26 January 2011

What I'd Like From Ancestry.com

I'll be honest--I don't personally get all that excited about being able to interact with other users of data at Ancestry.com. I've sent emails to MANY others who've saved the same images or records that I have. I hear back from very few of those researchers. I have had some success with seeing other records that have been linked to that same record. However, those always have to be checked as some researchers really just grab "close" matches and assume they are the same person.
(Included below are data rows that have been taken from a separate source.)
(* ===== verification/TcpClient.v ===== *)
(** The TCP relay of tun2socks/tun2socks.c: each connection lwIP accepts is a client, joined to a
    SOCKS connection of its own. Bytes from lwIP wait in [buf] until the SOCKS side takes them,
    bytes from the SOCKS side wait in [socks_recv_buf] until lwIP has room for them; a side that
    closes is drained before the client is freed. A handler runs on the client it was registered
    for; a client that was freed is [None], and touching it, or a pcb lwIP has freed, is a fault.
    lwIP is not modelled: what its functions return is an argument of the handlers that call them,
    and what is done to it is a call. *)

From S2P Require Import Prelude Addr FlowIface FlowViews OrderedTree.

(** lwip/custom/lwipopts.h and lwip/src/include/lwip/opt.h. *)
Definition TCP_MSS : Z := 1460.
Definition TCP_WND : Z := 4 * TCP_MSS.
Definition TCP_SND_BUF : Z := 16384.
Definition CLIENT_SOCKS_RECV_BUF_SIZE : Z := 8192.

Definition ERR_OK : Z := 0.
Definition ERR_MEM : Z := -1.
Definition ERR_ABRT : Z := -10.

Inductive socks_event := BSOCKSCLIENT_EVENT_ERROR | BSOCKSCLIENT_EVENT_UP | BSOCKSCLIENT_EVENT_ERROR_CLOSED.

(** * The client *)

(** Of the pcb, whether lwIP still has it and which callbacks are registered. A pointer to the
    stack frame of a waiting handler is the flag [dead_client]. *)
Record tcp_client := mk_client {
  local_addr : BAddr; remote_addr : BAddr; socks_username : option (list Z);
  pcb_live : bool; pcb_err : bool; pcb_recv : bool; pcb_sent : bool;
  dead_client : bool; client_closed : bool; buf : list Z; buf_used : Z;
  socks_up : bool; socks_closed : bool; socks_send_if : SPI.t; socks_recv_if : SPI.t;
  socks_recv_buf : list Z; socks_recv_buf_used : Z; socks_recv_buf_sent : Z;
  socks_recv_waiting : bool; socks_recv_tcp_pending : Z }.
#[export] Instance client_eta : Eta tcp_client := fun x =>
  mk_client (local_addr x) (remote_addr x) (socks_username x) (pcb_live x) (pcb_err x) (pcb_recv x)
    (pcb_sent x) (dead_client x) (client_closed x) (buf x) (buf_used x) (socks_up x) (socks_closed x)
    (socks_send_if x) (socks_recv_if x) (socks_recv_buf x) (socks_recv_buf_used x)
    (socks_recv_buf_sent x) (socks_recv_waiting x) (socks_recv_tcp_pending x).

(** A handler of lwIP that waits in [SYNC_COMMIT] while the jobs it caused run: its client,
    whether [dead_client] was killed, and what it does when it continues. *)
Inductive rest := AfterAccept | AfterRecv (p : list Z) | AfterSent.
Record frame := mk_frame { f_client : Z; f_killed : bool; f_rest : rest }.
#[export] Instance frame_eta : Eta frame := fun f => mk_frame (f_client f) (f_killed f) (f_rest f).

(** What a handler sees: its client and the variables of the program. *)
Record st := mk_st { this : option tcp_client; tcp_clients : list Z; num_clients : Z; sync : option frame }.
#[export] Instance st_eta : Eta st := fun s => mk_st (this s) (tcp_clients s) (num_clients s) (sync s).

Inductive tcp_call :=
| TcpAccepted | TcpNagleDisable (c : Z) | TcpRecved (c len : Z) | TcpWrite (c : Z) (data : list Z) (err : Z)
| TcpOutput (c : Z) | TcpClose (c : Z) | TcpAbort (c : Z) | PbufFree (p : list Z)
| SocksInit (c : Z) (dest : BAddr) (username : option (list Z)) | SocksFree (c : Z)
| SocksSend (c : Z) (data : option Z) (len : Z) | SocksRecv (c : Z) (data : option Z) (len : Z).
Definition tp := prog st tcp_call.

(** lwIP's answers during one handler: the space in the send buffer and the result of the write,
    by the number of the attempt (the space also by what is unacknowledged), and the results of
    [tcp_output] and [tcp_close]. *)
Record lwip := mk_lwip { sndbuf : nat -> Z -> Z; write_err : nat -> Z; output_err : Z; close_err : Z }.
(** * The interfaces of a client *)

Lemma on_if_nil get put m f x tc n sy i : m (get x) = Ok (tt, i, []) ->
  on_if get put m f (alive x tc n sy) = Ok (tt, alive (put i x) tc n sy, []).
Proof. intros Hm; unfold on_if; cbn [this alive]; rewrite Hm; done. Qed.
Lemma on_if_one get put m f x tc n sy i k s1 ks : m (get x) = Ok (tt, i, [k]) ->
  f k (alive (put i x) tc n sy) = Ok (tt, s1, ks) ->
  on_if get put m f (alive x tc n sy) = Ok (tt, s1, ks).
Proof.
  intros Hm Hf; unfold on_if; cbn [this alive]; rewrite Hm; cbn [foreach].
  change ((alive x tc n sy) <| this := Some (put i x) |>) with (alive (put i x) tc n sy).
  etransitivity; [eapply pbind_calls; [exact Hf | reflexivity]|]; rewrite app_nil_r; done.
Qed.

(** * One event at a client *)

(** Steps over an update of the client, naming the result. *)
Lemma client_mod_eq f x y tc n sy : f x = y -> client_mod f (alive x tc n sy) = Ok (tt, alive y tc n sy, []).
Proof. intros <-; done. Qed.
Ltac mod_to y := pstep_by ltac:(apply (client_mod_eq _ _ y); reflexivity).

(** The client is freed and off the list, or keeps the invariant. *)
Definition kept (c : Z) (g : ghost) (tc : list Z) (n : Z) (s : st) : Prop :=
  match this s with
  | Some x => inv x g /\ dead_ok c x (sync s) /\ tcp_clients s = tc /\ num_clients s = n
  | None => tcp_clients s = remove_node c tc /\ num_clients s = -1 + n
  end.
Definition is_open (o : option tcp_client) : Prop :=
  match o with Some x => client_closed x = false | None => False end.
(** A client that stays open starts to wait or leaves the frame alone; one that closes kills it. *)
Definition synced (c : Z) (x : tcp_client) (sy : option frame) (s : st) : Prop :=
  (client_closed x = true -> ~ is_open (this s)) /\
  ((is_open (this s) /\ (sync s = sy \/ sy = None /\ exists k, sync s = Some (mk_frame c false k))) \/
   (~ is_open (this s) /\ sync s = if client_closed x then sy else kill_of c sy)).

(** What lwIP is told, by the callback it called: [ERR_ABRT] when its pcb is gone; a buffer is
    freed when it was accepted, and left to lwIP when there is no room for it. *)
Definition answered (c : Z) (e : event) (x : tcp_client) (r : option Z) (s : st) (ks : list tcp_call) : Prop :=
  match e with
  | ERecv _ p =>
      r = None /\ is_open (this s) /\ (exists d, p = Some d /\ sync s = Some (mk_frame c false (AfterRecv d))) /\
        (forall d, PbufFree d ∉ ks) \/
      r = Some ERR_OK /\ is_open (this s) /\ (exists d, p = Some d /\ ks = [PbufFree d]) \/
      r = Some ERR_MEM /\ this s = Some x /\ ks = [] /\ (exists d, p = Some d /\ TCP_WND - buf_used x < Zlen d) \/
      r = Some ERR_ABRT /\ ~ is_open (this s) /\ p = None
  | ESent _ _ =>
      r = None /\ is_open (this s) /\ sync s = Some (mk_frame c false AfterSent) \/
      r = Some ERR_OK /\ is_open (this s) \/
      r = Some ERR_ABRT /\ ~ is_open (this s)
  | _ => r = None
  end.
(** A client that ends in order has passed on all it had. *)
Definition drained (e : event) (s : st) (g : ghost) : Prop :=
  match e with
  | ESendCompleted _ => ~ is_open (this s) -> this s = None -> g_taken g = g_in g
  | ESent l _ => lwip_works l -> ~ is_open (this s) -> g_out g = g_from g /\ g_acked g = Zlen (g_out g)
  | _ => True
  end.

Definition handled (c : Z) (e : event) (x : tcp_client) (g : ghost) (tc : list Z) (n : Z) (sy : option frame) : Prop :=
  exists r s ks, handle c e (alive x tc n sy) = Ok (r, s, ks) /\
    kept c (count e x r ks g) tc n s /\ synced c x sy s /\ answered c e x r s ks /\ drained e s (count e x r ks g).

(** Reduces projections of updated clients. *)
Ltac proj := unfold queued, settled, shut_client, unhook, unhooked, put_send, put_recv, update in *;
  cbn [local_addr remote_addr socks_username pcb_live pcb_err pcb_recv pcb_sent dead_client
  client_closed buf buf_used socks_up socks_closed socks_send_if socks_recv_if socks_recv_buf
  socks_recv_buf_used socks_recv_buf_sent socks_recv_waiting socks_recv_tcp_pending
  g_send_busy g_recv_busy g_in g_taken g_from g_out g_acked g_recved] in *.

Ltac cl_cbn :=
  cbn [local_addr remote_addr socks_username pcb_live pcb_err pcb_recv pcb_sent dead_client
  client_closed buf buf_used socks_up socks_closed socks_send_if socks_recv_if socks_recv_buf
  socks_recv_buf_used socks_recv_buf_sent socks_recv_waiting socks_recv_tcp_pending
  g_send_busy g_recv_busy g_in g_taken g_from g_out g_acked g_recved].

Ltac goal_proj := unfold queued, settled, shut_client, unhook, unhooked, put_send, put_recv, update; cl_cbn.

Lemma after_client_kept c y g tc n sy : mem_ok y -> send_ok y g -> recv_ok y g -> pcb_live y = false ->
  kept c g tc n (after_client c y tc n sy).
Proof.
  intros Hm Hs Hr Hp; unfold after_client, kept, keeps; destruct ((0 <? buf_used y) && negb (socks_closed y)) eqn:Hk; [|done].
  apply andb_true_iff in Hk as [Hb Hsc]; apply negb_true_iff in Hsc.
  cbn [this alive]; split; [|done]; split; [exact Hm|]; split_and!.
  - split; proj; [intros _; split_and!; [done | lia | done] | congruence].
  - exact Hs.
  - exact Hr.
  - intros Hc; proj; done.
Qed.
Lemma after_client_closed c y tc n sy : ~ is_open (this (after_client c y tc n sy)).
Proof. unfold after_client; destruct (keeps y); cbn; congruence || auto. Qed.
Lemma after_client_sync c y tc n sy : sync (after_client c y tc n sy) = kill_of c sy.
Proof. unfold after_client; destruct (keeps y); done. Qed.
Lemma after_client_synced c x y tc n sy : client_closed x = false -> synced c x sy (after_client c y tc n sy).
Proof.
  intros Hx; pose proof (after_client_closed c y tc n sy); split; [auto|].
  right; rewrite after_client_sync, Hx; auto.
Qed.
(* ===== verification/TcpRelay.v ===== *)
(** All clients of the TCP relay together: the steps of the program, its invariant, and the
    theorems on the relay of tun2socks/tun2socks.c. *)

From S2P Require Import Prelude Addr FlowIface FlowViews OrderedTree TcpClient TcpClientFacts.

(** * The program's clients *)

(** What the relay can do: handle an event at a client, continue the handler that waits, accept
    a connection at the address of memory that is free. *)
Inductive action :=
| AEvent (c : Z) (e : event)
| AReturn
| AAccept (c : Z) (new : option tcp_client) (local remote : BAddr) (append : bool) (name : option (list Z)) (ok : bool).

Definition run (a : action) : prog relay tcp_call (option Z) := fun r =>
  match a with
  | AEvent c e => on_client c (handle c e) r
  | AReturn => match r_sync r with Some f => on_client (f_client f) (handle (f_client f) EReturn) r | None => Err OutOfBounds end
  | AAccept c new lo re ap na ok => on_client c (listener_accept_func c new lo re ap na ok) r
  end.
(** lwIP accepts while no handler of it waits, and [malloc] returns memory of the size asked for. *)
Definition can (a : action) (r : relay) (gs : gmap Z ghost) : Prop :=
  match a with
  | AEvent c e => e <> EReturn /\ exists x g, clients r !! c = Some x /\ gs !! c = Some g /\ enabled c e x g (r_sync r)
  | AReturn => is_Some (r_sync r)
  | AAccept c new _ _ _ _ _ => r_sync r = None /\ clients r !! c = None /\
      match new with
      | Some x => Zlen (buf x) = TCP_WND /\ Zlen (socks_recv_buf x) = CLIENT_SOCKS_RECV_BUF_SIZE
      | None => True
      end
  end.
Definition track (a : action) (r : relay) (res : option Z) (ks : list tcp_call) (gs : gmap Z ghost) : gmap Z ghost :=
  match a with
  | AEvent c e =>
    match clients r !! c, gs !! c with
    | Some x, Some g => <[c := count e x res ks g]> gs
    | _, _ => gs
    end
  | AReturn => gs
  | AAccept c _ _ _ _ _ _ => <[c := ghost0]> gs
  end.
Inductive step : relay * gmap Z ghost -> relay * gmap Z ghost -> Prop :=
| step_intro a r gs res r' ks : can a r gs -> run a r = Ok (res, r', ks) -> step (r, gs) (r', track a r res ks gs).
Definition relay0 : relay := mk_relay ∅ [] 0 None.
Definition reachable (r : relay) (gs : gmap Z ghost) : Prop := star step (relay0, ∅) (r, gs).

Definition frame_ok (r : relay) : Prop :=
  match r_sync r with
  | Some f => if f_killed f then ~ is_open (clients r !! f_client f) else is_open (clients r !! f_client f)
  | None => True
  end.
Definition r_inv (r : relay) (gs : gmap Z ghost) : Prop :=
  NoDup (r_tcp_clients r) /\ (forall c, c ∈ r_tcp_clients r <-> is_Some (clients r !! c)) /\
  r_num_clients r = Zlen (r_tcp_clients r) /\
  (forall c x, clients r !! c = Some x -> exists g, gs !! c = Some g /\ inv x g /\ dead_ok c x (r_sync r)) /\
  frame_ok r.

Lemma num_pos r gs c x : r_inv r gs -> clients r !! c = Some x -> 0 < r_num_clients r.
Proof.
  intros (_ & Hdom & Hn & _) Hx; rewrite Hn.
  assert (c ∈ r_tcp_clients r) as Hc by (apply Hdom; eauto).
  destruct (r_tcp_clients r); [inversion Hc | rewrite Zlen_cons; pose proof (Zlen_nonneg l); lia].
Qed.

Lemma dead_ok_other c c' x sy s : c' <> c -> dead_ok c' x sy ->
  (sync s = sy \/ sy = None /\ (exists k, sync s = Some (mk_frame c false k)) \/ sync s = kill_of c sy) -> dead_ok c' x (sync s).
Proof.
  intros Hne Hd Hs Hx; specialize (Hd Hx); rewrite Hd; destruct Hs as [->|[(-> & k & ->)| ->]]; [done|..].
  - cbn; test_false (c =? c'); done.
  - destruct sy as [f|]; [|done]; cbn; destruct (Z.eqb_spec (f_client f) c) as [E|]; cbn; [|done].
    rewrite E; test_false (c =? c'); rewrite andb_false_r; done.
Qed.

(** The handling of an event keeps the invariant of the whole. *)
Lemma event_inv c e x g r gs : r_inv r gs -> clients r !! c = Some x -> gs !! c = Some g -> e <> EReturn ->
  enabled c e x g (r_sync r) ->
  exists res s ks, on_client c (handle c e) r = Ok (res, put_view c s r, ks) /\
    r_inv (put_view c s r) (<[c := count e x res ks g]> gs) /\
    clients (put_view c s r) !! c = this s /\ r_sync (put_view c s r) = sync s /\
    synced c x (r_sync r) s /\ answered c e x res s ks /\ drained e s (count e x res ks g).
Proof.
  intros Hinv Hx Hg He Hen; pose proof Hinv as (Hnd & Hdom & Hn & Hcl & Hfr).
  destruct (Hcl c x Hx) as (g0 & Hg0 & Hix & Hdx); rewrite Hg in Hg0; injection Hg0 as <-.
  destruct (event_handled c e x g (r_tcp_clients r) (r_num_clients r) (r_sync r)) as (res & s & ks & Hrun & Hk & Hsy & Ha & Hdr);
    try done; [eapply num_pos; done|].
  exists res, s, ks; split; [unfold on_client, view; rewrite Hx; unfold alive in Hrun; rewrite Hrun; done|].
  assert (clients (put_view c s r) !! c = this s) as Hlk.
  { unfold put_view; cbn [clients]; destruct (this s); [apply lookup_insert_eq | apply lookup_delete_eq]. }
  assert (forall c', c' <> c -> clients (put_view c s r) !! c' = clients r !! c') as Hlk'.
  { intros c' Hne; unfold put_view; cbn [clients]; destruct (this s); [apply lookup_insert_ne | apply lookup_delete_ne]; done. }
  split; [|split_and!; done].
  assert (c ∈ r_tcp_clients r) as Hin by (apply Hdom; eauto).
  assert (sync s = r_sync r \/ r_sync r = None /\ (exists k, sync s = Some (mk_frame c false k)) \/ sync s = kill_of c (r_sync r)) as Hs3.
  { destruct Hsy as [_ [[_ [?|?]]|[_ Hs']]]; auto; destruct (client_closed x); auto. }
  assert (tcp_clients s = (match this s with Some _ => r_tcp_clients r | None => remove_node c (r_tcp_clients r) end) /\
    num_clients s = Zlen (tcp_clients s)) as [Htc Hnum].
  { unfold kept in Hk; destruct (this s); destruct_and?; [split; congruence|].
    match goal with H : tcp_clients s = _ |- _ => rewrite H; split; [done|] end.
    pose proof (Zlen_remove_node c (r_tcp_clients r) Hnd Hin); lia. }
  unfold r_inv; cbn [put_view r_tcp_clients r_num_clients r_sync]; rewrite Htc in *.
  split; [|split; [|split; [|split]]].
  - destruct (this s); [done | apply remove_node_NoDup; done].
  - intros c'; destruct (decide (c' = c)) as [->|Hne].
    + rewrite Hlk; destruct (this s); [naive_solver|].
      rewrite remove_node_elem; split; [tauto | intros [? ?]; done].
    + rewrite Hlk' by done; rewrite <- Hdom; destruct (this s); [done|]; rewrite remove_node_elem; tauto.
  - done.
  - intros c' x' Hx'; destruct (decide (c' = c)) as [->|Hne].
    + rewrite Hlk in Hx'; unfold kept in Hk; rewrite Hx' in Hk; exists (count e x res ks g); split; [apply lookup_insert_eq | tauto].
    + rewrite Hlk' in Hx' by done; destruct (Hcl c' x' Hx') as (g' & Hg' & Hi' & Hd').
      exists g'; split; [rewrite lookup_insert_ne by done; done|]; split; [done | eapply dead_ok_other; done].
  - unfold frame_ok in *; cbn [put_view r_sync].
    assert (forall f, f_client f <> c -> clients (put_view c s r) !! f_client f = clients r !! f_client f) as Hother by auto.
    destruct Hsy as [Hmono [[Hop [->|(_ & k & ->)]]|[Hcl' ->]]].
    + destruct (r_sync r) as [f|]; [|done]; destruct (decide (f_client f = c)) as [E|E]; [|rewrite Hother by done; done].
      rewrite E, Hx in Hfr; rewrite E, Hlk; destruct (f_killed f); [|done]; exfalso; apply Hmono; [|done].
      destruct (client_closed x) eqn:Hc; [done | destruct (Hfr Hc)].
    + change (is_open (clients (put_view c s r) !! c)); rewrite Hlk; done.
    + destruct (r_sync r) as [f|]; [|destruct (client_closed x); done].
      assert (kill_of c (Some f) = Some (if f_client f =? c then kill f else f)) as -> by (cbn; destruct (_ =? _); done).
      destruct (Z.eqb_spec (f_client f) c) as [E|E].
      * rewrite E, Hx in Hfr; destruct (client_closed x) eqn:Hc.
        -- rewrite E, Hlk; destruct (f_killed f); [done | cbn in Hfr; congruence].
        -- change (~ is_open (clients (put_view c s r) !! f_client f)); rewrite E, Hlk; done.
      * destruct (client_closed x); rewrite Hother by done; done.
Qed.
What I would REALLY like to see at Ancestry.com is a way to really work effectively with the search results. Now there just is NO real way to work with and analyze the results, particularly eliminating the false matches or the results I have eliminated. Here are some options that I would like to see explored:
  • The ability to tag matches as ones that are negatives with perhaps a box or some set of options for me to indicate to myself why I think it's a negative match. If options are not possible, at least a comment box where I could type a short note ("wife wrong name," "wrong kids," etc.). I don't think I want others to see my notes.
  • The ability to download results (not images, just an excel type file) so that they can be manipulated in some type of spreadsheet or database. I'm not asking to be able to download all entries in the 1850 Ohio Census, but a limited number of matches to my search so that those results can be analyzed.
The way the site is now, when there is someone I cannot easily find it takes FOREVER to wade through the hits. If search terms are changed or altered, it is exceedingly difficult to go through those results as well.

When someone is easy to find, Ancestry.com is great. When they are not easy to find, it's not always so easy to use.

Some names are so mispelled, etc. that fancy search algorithms are not going to find them and some wading through results is necessary. It is just that the way I interact with the negative results now is cumbersome and slow.

Faster searches, corrected names (when corrected by someone who really has not researched the family), enhanced social "interaction" with users, enhanced interaction with other databases and images, and "improved" search algorithms isn't going to help me find Peter Bieger in the 1850 census.

I need a way to really interact with my search results and right now it simply isn't there.